=== SUPPLIED INFORMATION ===
(** Destroying removes the tail again and again. *)
Lemma ddestroy_loop_rep h l xs log :
  dlist_rep h l xs →
  ∃ h', ddestroy_loop (length xs) h l log = Val (h', log ++ (if dl_destroy l then reverse xs.*2 else [])) ∧
    (∀ a, h' !! a = if bool_decide (a ∈ xs.*1) then None else h !! a).
Proof.
  revert h l log. induction xs as [|[e de] xs IH] using rev_ind; intros h l log Hrep.
  - exists h. destruct Hrep as (_ & _ & Hz & _). simpl. rewrite Hz. simpl. split; [|done].
    by destruct (dl_destroy l); rewrite app_nil_r.
  - destruct (dlist_remove_rep h l xs e de [] Hrep) as (h1 & l1 & E & Hrep1 & Hdel & Ht & _ & Hd). rewrite app_nil_r in Hrep1.
    destruct (IH h1 l1 (if dl_destroy l then log ++ [de] else log) Hrep1) as (h2 & E2 & Hh2).
    exists h2. destruct Hrep as (_ & _ & Hz & _ & Htl). rewrite length_app in *. cbn [length] in *. rewrite Nat.add_1_r in *.
    split.
    + cbn [ddestroy_loop]. rewrite Hz. replace (0 <? Z.of_nat (S (length xs))) with true by (symmetry; apply Z.ltb_lt; lia).
      rewrite Htl, last_or_app. cbn [last_or]. rewrite E. run. simpl. rewrite Hd, E2, Hd, fmap_app, reverse_app.
      destruct (dl_destroy l); simpl; by rewrite <- ?app_assoc.
    + intros a. rewrite Hh2, fmap_app. simpl. destruct (decide (a ∈ xs.*1)) as [Ha|Ha].
      * rewrite !bool_decide_eq_true_2; set_solver.
      * rewrite bool_decide_eq_false_2 by done. destruct (decide (a = e)) as [->|Hne].
        -- rewrite bool_decide_eq_true_2 by set_solver. done.
        -- rewrite bool_decide_eq_false_2 by set_solver. apply Ht. rewrite fmap_app. set_solver.
Qed.

(** ** Sequences of operations *)

(** A caller reaches a cell by walking from the head. *)
Fixpoint walk (i : nat) (h : heap) (p : option addr) : option addr :=
  match p with
  | None => None
  | Some a => match i with O => Some a | S i => c ← h !! a; walk i h (d_next c) end
  end.

Lemma walk_dseg i h p xs : dseg h p xs None → walk i h (first_or xs None) = xs.*1 !! i.
Proof.
  revert i p. induction xs as [|[a d] xs IH]; intros [|i] p; simpl; [done..|]. intros [Ha Hs]. rewrite Ha. simpl. by eapply IH.
Qed.

Inductive dlist_op :=
  | OpInsNext (i : nat) (d : data_t)
  | OpInsPrev (i : nat) (d : data_t)
  | OpRemove (i : nat)
  | OpRemoveFound (d : data_t).

(** One call, [malloc] returning an unused address: its return value and the data it handed back. *)
Definition dlist_do (o : dlist_op) (h : heap) (l : DList) : outcome ((Z * option data_t) * heap * DList) :=
  let n := Some (fresh (dom (D := gset addr) h)) in
  match o with
  | OpInsNext i d => '(r, h, l) ← dlist_ins_next n h l (walk i h (dl_head l)) d; Val ((r, None), h, l)
  | OpInsPrev i d => '(r, h, l) ← dlist_ins_prev n h l (walk i h (dl_head l)) d; Val ((r, None), h, l)
  | OpRemove i => '(r, h, l, d) ← dlist_remove h l (walk i h (dl_head l)); Val ((r, d), h, l)
  | OpRemoveFound d => e ← dlist_lookup_node h (Some l) d; '(r, h, l, d) ← dlist_remove h l e; Val ((r, d), h, l)
  end.

Fixpoint dlist_run (os : list dlist_op) (h : heap) (l : DList) : outcome (list (Z * option data_t) * heap * DList) :=
  match os with
  | [] => Val ([], h, l)
  | o :: os => '(r, h, l) ← dlist_do o h l; '(rs, h, l) ← dlist_run os h l; Val (r :: rs, h, l)
  end.

(** The same on functional lists. *)
Definition insert_at {B} (i : nat) (x : B) (xs : list B) : list B := take i xs ++ x :: drop i xs.
Definition remove_at (i : nat) (xs : list data_t) : (Z * option data_t) * list data_t :=
  match xs !! i with Some d => ((0, Some d), take i xs ++ drop (S i) xs) | None => ((-1, None), xs) end.

Definition spec_do (test : data_t → data_t → Z) (o : dlist_op) (xs : list data_t) : (Z * option data_t) * list data_t :=
  match o with
  | OpInsNext i d =>
    if bool_decide (xs = []) then ((0, None), [d])
    else if bool_decide (i < length xs)%nat then ((0, None), insert_at (S i) d xs) else ((-1, None), xs)
  | OpInsPrev i d =>
    if bool_decide (xs = []) then ((0, None), [d])
    else if bool_decide (i < length xs)%nat then ((0, None), insert_at i d xs) else ((-1, None), xs)
  | OpRemove i => remove_at i xs
  | OpRemoveFound d => match list_find (λ x, test d x = 0) xs with Some (i, _) => remove_at i xs | None => ((-1, None), xs) end
  end.

Fixpoint spec_run (test : data_t → data_t → Z) (os : list dlist_op) (xs : list data_t) : list (Z * option data_t) * list data_t :=
  match os with
  | [] => ([], xs)
  | o :: os => let '(r, xs) := spec_do test o xs in let '(rs, xs) := spec_run test os xs in (r :: rs, xs)
  end.

(** [h] holds the cells of the list [xs] and nothing else. *)
Definition dlist_own (test : data_t → data_t → Z) (destroy : bool) (h : heap) (l : DList) (xs : list (addr * data_t)) : Prop :=
  dlist_rep h l xs ∧ (∀ a, a ∉ xs.*1 → h !! a = None) ∧ dl_test l = Some test ∧ dl_destroy l = destroy.

Lemma walk_own test destroy h l xs i : dlist_own test destroy h l xs → walk i h (dl_head l) = xs.*1 !! i.
Proof. intros [(Hs & _ & _ & -> & _) _]. by eapply walk_dseg. Qed.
===
Copy exactly the lines that run from the first line of the data to the line containing "revert h l log.", please, with both ends included and nothing else.

**RESULT OF THE EXERCISE**
(** Destroying removes the tail again and again. *)
Lemma ddestroy_loop_rep h l xs log :
  dlist_rep h l xs →
  ∃ h', ddestroy_loop (length xs) h l log = Val (h', log ++ (if dl_destroy l then reverse xs.*2 else [])) ∧
    (∀ a, h' !! a = if bool_decide (a ∈ xs.*1) then None else h !! a).
Proof.
  revert h l log. induction xs as [|[e de] xs IH] using rev_ind; intros h l log Hrep.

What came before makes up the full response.